Safety Profile of High IgPro20 Infusion Parameters in Patients with Primary Immunodeficiency (PID): Results from The Forced Upward Titration HILO Study

Abstract

The Hizentra Label Optimization (HILO) study (NCT03033745) assessed safety and tolerability of increasing infusion rates/volumes of subcutaneous IgPro20 (Hizentra®) in PID patients. In this open-label nonrandomized phase 4 study, patients receiving IgPro20 were assigned to: Pump-assisted Volume Cohort (n=15; 25–50 mL/injection site, weekly); Pump-assisted Flow Rate Cohort (n=18; 25–100 mL/h/injection site, weekly); or Manual Push Flow Rate Cohort (n=16; 30–120 mL/h/injection site; 2–7 infusions/week). Assignments were based on prior experience with pump-assisted infusions at the highest approved IgPro20 parameters or frequent manual push infusions (∼25 mL/h). Treatment-emergent adverse events (TEAEs) were evaluated. The rate of TEAEs/infusion was low across cohorts: 0.145, 0.228, and 0.085 in the Pump-Assisted Volume Cohort, the Pump-Assisted Flow Rate Cohort, and the Manual Push Flow Rate Cohort, respectively. There were no clinically meaningful differences in TEAE frequency, type, intensity, or duration among cohorts, and rates of TEAEs/infusion did not increase with increasing infusion parameters.
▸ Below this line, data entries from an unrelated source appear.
(** * MBA strategy agent: execution controller and report export

  A shallow embedding of [MBA-course/report_export.py] and
  [MBA-course/run_agent.py], and the properties of the two that the
  project's specification states; then [run_agent.load] with the
  [get_config] of [MBA-course/config_ui.py], and further properties of
  the code.

  Python strings are sequences of Unicode code points; the output stream,
  the module globals of [report_export], the files, the operator and the
  workflow engine are fields of one explicit world that the functions of
  the two modules pass along. *)

From Stdlib Require Import ZArith NArith List String Ascii Bool Lia.
From Stdlib Require Import DecimalString PrimFloat FloatOps SpecFloat Uint63.
From stdpp Require Import base option list gmap.
Import ListNotations.

Set Warnings "-inexact-float".

Set Implicit Arguments.
Local Open Scope N_scope.

(** ** Python [str] *)

Module PyStr.

(** A character is its code point; a [str] is the sequence of them. *)
Definition char : Type := N.
Definition str : Type := list N.

(** An ASCII literal of the source, as a [str]. *)
Definition lit (s : string) : str :=
  List.map N_of_ascii (list_ascii_of_string s).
Most TEAEs were mild/moderate infusion site reactions (ISRs). Causally-related ISRs occurred in 4 patients (26.7%) in the Pump-Assisted Volume Cohort (0.079/infusion); 1 patient discontinued due to mild injection site pain. In the Pump-Assisted Flow Rate Cohort, 8 patients (44.4%) had related ISRs (0.131/infusion); 1 patient (5.6%) reported 2 severe related ISRs, but none discontinued. In the Manual Push Flow Rate Cohort, 6 patients (37.5%) had related ISRs (0.043/infusion); 1 patient (6.3%) had a severe, unrelated serious TEAE (suicide attempt) leading to discontinuation. High infusion parameters for pump-assisted and manual push subcutaneous IgPro20 infusions were tolerated well.